Os membros dos serviços de emergência que participaram dos trabalhos de resgate após os ataques terroristas de 11 de setembro de 2001 em Nova York receberam nesta terça-feira sua homenagem particular no Memorial do 11/9, nove dias depois da cerimônia oficial em lembrança às vítimas dos atentados. A homenagem chegou rodeada de polêmica depois que as autoridades da cidade não convidaram policiais e bombeiros para participar do ato principal realizado no último dia 11 de setembro, do qual só participaram familiares das vítimas, alegando problemas de espaço.
"Há dez anos as forças de resgate estiveram na primeira linha de combate, e da mesma forma que então lutamos juntos, agora devemos permanecer unidos neste lindo memorial para refletir", afirmou o diretor do Departamento de Bombeiros de Nova York, Salvatore Cassano.

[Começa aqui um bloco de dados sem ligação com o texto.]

(* ===== verification/InstanceFailure.v ===== *)
(** * A pass that fails

    Whatever the API server answers, a pass on an instance touches the pods only after it has the
    configuration file and every Secret the pods use, and it ends in one of two ways: with the status
    stored, or with a status that says why it failed and the same error for the runtime. *)
From S2P Require Export InstanceController.

Open Scope Z_scope.

(** The call is the last one but for events. *)
Definition is_event (e : event) : Prop := ∃ m rel ev, projT1 e = OpEvent m rel ev.
Definition last_write (h : list event) (o : op) (a : answer o) : Prop :=
  ∃ evs before, h = evs ++ did o a :: before ∧ Forall is_event evs.

Lemma last_write_here h o a : last_write (did o a :: h) o a.
Proof. by exists [], h. Qed.
Lemma last_write_events evs h o a : Forall is_event evs → last_write h o a → last_write (evs ++ h) o a.
Proof.
  intros Hevs (evs' & before & -> & Hevs'). exists (evs ++ evs'), before. rewrite app_assoc. split; [done|].
  by apply Forall_app_2.
Qed.

Lemma wp_events may h rec m evs :
  (∀ h m rel e, may h (OpEvent m rel e)) →
  wp may h (emitEvents rec m evs) (λ h' _, ∃ l, h' = l ++ h ∧ Forall is_event l).
Proof.
  intros Hmay. revert h. induction evs as [|e evs IH]; intros h; cbn; [by exists []|].
  destruct rec; cbn; [|by exists []]. split; [done|]. intros x. eapply wp_mono; [apply IH|].
  intros h' _ (l & -> & Hl). eexists (l ++ [_]). rewrite <-app_assoc. split; [reflexivity|].
  apply Forall_app_2; [done|]. constructor; [|constructor]. by eexists _, _, _.
Qed.

Section Failure.
Context `{Unicode} `{KubeLib} `{!ConditionLaws}.
Context (r : Reconciler) (inst : OdooInstance).

(** ** What the pods need first *)
Definition secret_names : list string :=
  filter (λ n, n ≠ "") [pg_PasswordSecret (is_Postgres (in_Spec inst)); is_AdminPasswordSecret (in_Spec inst)].

(** The configuration file is written from a valid [spec.config], and these Secrets were read. *)
Definition inputs (h : list event) (conf : string) (secrets : list Secret) : Prop :=
  renderOdooConf (in_Spec inst) = Ok conf ∧
  Forall2 (λ n (s : Secret), happened h (OpGet KSecret (named inst n)) (Ok s)) secret_names secrets.

(** The pods of a Deployment are stamped with the hashes of both. *)
Definition stamps (conf : string) (secrets : list Secret) (mutate : Deployment → res Deployment) : Prop :=
  ∀ d d', mutate d = Ok d' → ∃ hash, pt_Annotations (dep_Template d') =
    podAnnotations {| rh_config := configHash conf; rh_secrets := secretsHash secrets; rh_addons := hash |}.

Definition failure_may (h : list event) (o : op) : Prop :=
  match o with
  | OpCreateOrUpdate KDeployment _ mutate => ∃ conf secrets, inputs h conf secrets ∧ stamps conf secrets mutate
  | OpCreateOrUpdate KPDB _ _ | OpCreateOrUpdate KService _ _ | OpDelete _ _ _ | OpCreate KUpgrade _ =>
      ∃ conf secrets, inputs h conf secrets
  | _ => True
  end.

Lemma inputs_mono h h' conf secrets : h ⊆ h' → inputs h conf secrets → inputs h' conf secrets.
Proof.
  intros Hsub [Hc Hs]. split; [done|]. eapply Forall2_impl; [exact Hs|]. intros n s. by apply happened_mono.
Qed.

(** With the inputs at hand every call but the Deployments' is free. *)
Definition no_deployment (o : op) : Prop := match o with OpCreateOrUpdate KDeployment _ _ => False | _ => True end.

Lemma wp_inputs {A} h (p : prog A) Q conf secrets :
  inputs h conf secrets → wp (λ _, no_deployment) h p Q → wp failure_may h p (λ h' a, h ⊆ h' ∧ Q h' a).
Proof.
  intros Hin. assert (∀ h', h ⊆ h' → wp (λ _, no_deployment) h' p Q → wp failure_may h' p (λ h' a, h ⊆ h' ∧ Q h' a)) as Hgen;
    [|by apply Hgen].
  induction p as [a|o k IH]; cbn; intros h' Hsub; [done|]. intros [Ho Hk]. split; [|intros a; apply IH; [set_solver|done]].
  pose proof (inputs_mono _ _ _ _ Hsub Hin) as Hin'.
  destruct o as [| |[]| | | | |[]| | |]; try done; by exists conf, secrets.
Qed.

(** ** The steps *)
Abbreviation any := (λ _ _, True).
Abbreviation same := (InstanceController.same inst).

Lemma wp_pvc h i : wp failure_may h (reconcilePVC i) any.
Proof.
  assert (∀ h req, wp failure_may h (reconcileSinglePVC i req) any) as Hone.
  { intros h' req. unfold reconcileSinglePVC, syncPVCOwnership. wp_calls. wp_go ltac:(done). all: done. }
  apply wp_try. eapply wp_mono; [apply Hone|]. intros h' [|] _; [apply Hone|done].
Qed.

(** A secret that is read is in the history, in the order of the names. *)
Lemma wp_secrets h i refs :
  in_Meta i = in_Meta inst →
  wp failure_may h (fetchSecrets i refs) (λ h' got, h ⊆ h' ∧ ∀ secrets, got = Ok secrets →
    Forall2 (λ n (s : Secret), happened h' (OpGet KSecret (named inst n)) (Ok s)) (filter (λ n, n ≠ "") refs.*2) secrets).
Proof.
  intros Hm. revert h. induction refs as [|[f n] refs IH]; intros h; cbn [fetchSecrets].
  - split; [done|]. intros secrets [= <-]. constructor.
  - rewrite fmap_cons, filter_cons. cbn [snd]. destruct (String.eqb_spec n "") as [->|Hn]; [apply IH|].
    rewrite decide_True by done. wp_calls. split; [done|].
    intros [s|e]; [|by destruct (IsNotFound e); (split; [set_solver|])].
    apply wp_bind. eapply wp_mono; [apply IH|]. intros h' [l|e] [Hsub Hl]; (split; [set_solver|]); [|done].
    intros secrets [= <-]. constructor; [|by apply Hl]. unfold named. rewrite <-Hm. apply Hsub. by left.
Qed.

(** *** The gates and the other objects are free *)
Definition free {A} (p : prog A) : Prop := ∀ h, wp (λ _, no_deployment) h p any.

Lemma free_bind {A B} (p : prog A) (f : A → prog B) : free p → (∀ a, free (f a)) → free (prog_bind p f).
Proof. intros Hp Hf h. apply wp_bind. eapply wp_mono; [apply Hp|]. intros h' a _. apply Hf. Qed.
Lemma free_try {A B} (p : prog (res A)) (f : A → prog (res B)) : free p → (∀ a, free (f a)) → free (try_bind p f).
Proof. intros Hp Hf. apply free_bind; [done|]. intros [a|e]; [apply Hf|by intros h]. Qed.
Lemma free_call o : no_deployment o → free (call o).
Proof. intros Ho h. by split. Qed.

Ltac free := repeat first [ progress intros | progress cbv zeta | by apply free_call | apply free_try | apply free_bind
  | match goal with |- free (match ?x with _ => _ end) => destruct x end | match goal with |- free _ => by intros ? end ].

Lemma free_read i n : free (readGateUpgrade i n).
Proof. unfold readGateUpgrade. free. Qed.
Lemma free_create i u : free (createOwnedUpgrade i u).
Proof. unfold createOwnedUpgrade. free. Qed.

Lemma free_init i : free (decideInitialization i).
Proof.
  unfold decideInitialization, readInitState, readInitUpgrade, checkInitSecret, createInitUpgrade. free. apply free_create.
Qed.
(* ===== verification/InstanceProgress.v ===== *)
(** * An instance gets ready

    Passes of [instanceReconcile] on a [Cluster], with time between them in which the upgrades of the
    instance succeed and its Deployments roll out. Whatever the instance waits for, an initialisation,
    the upgrade of a new addons revision or its pods, the third pass at the latest reports it Ready and
    Running on the current revision, and every later pass does. *)
From S2P Require Export Cluster InstanceController.

Open Scope Z_scope.

Definition kinds_owned : list kind := [KConfigMap; KDeployment; KPDB; KService].

Section Progress.
Context `{Unicode} `{KubeLib} `{!OwnerLaws} `{!ErrorLaws}.
Context (r : Reconciler) (logs : string).
(** The instance, its configuration file, and the revision and the paths of the addons it uses. *)
Context (meta : ObjectMeta) (spec : OdooInstanceSpec) (conf : string) (current : string) (paths : list string).

Abbreviation effect := (effect (api logs)).
Abbreviation name := (m_Name meta).
Definition key : NamespacedName := objectKey meta.
Definition inst (st : OdooInstanceStatus) : OdooInstance := {| in_Meta := meta; in_Spec := spec; in_Status := st |}.

Definition pass (w : cluster) : cluster := (effect w (instanceReconcile r key)).2.

(** The addons of the namespace make this revision, at these paths. *)
Definition ready_addons (m : gmap string OdooAddon) : list OdooAddon := filterReadyAddons (map_to_list m).*2 name.
Definition revision (m : gmap string OdooAddon) : Prop :=
  addonsHash (ready_addons m) = current ∧ addonMountPaths (ready_addons m) = paths.
Definition own_upgrades : list string := [initUpgradeName name; gateUpgradeName name current].
Definition own_objects : list string := [name; configMapName name; cronDeploymentName name].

Acompanhados do prefeito da cidade, Michael Bloomberg, e do comissário de Polícia, Raymond Kelly, os presentes colocaram uma coroa de flores em lembrança aos 441 membros dos serviços de emergência mortos nos atentados e cujos nomes foram gravados em bronze no Memorial.
Embora seja muito doloroso estar aqui, necessitamos ter um lugar para lembrar as pessoas que perdemos", afirmou Juana Lomi, uma das milhares de voluntárias dos serviços de emergência que participou dos trabalhos de resgate e perdeu vários de seus companheiros nas Torres Gêmeas do World Trade Center. Já o policial aposentado Jim Scully declarou ao site "DNA Info" se sentir incomodado por não ter sido convidado para a cerimônia oficial.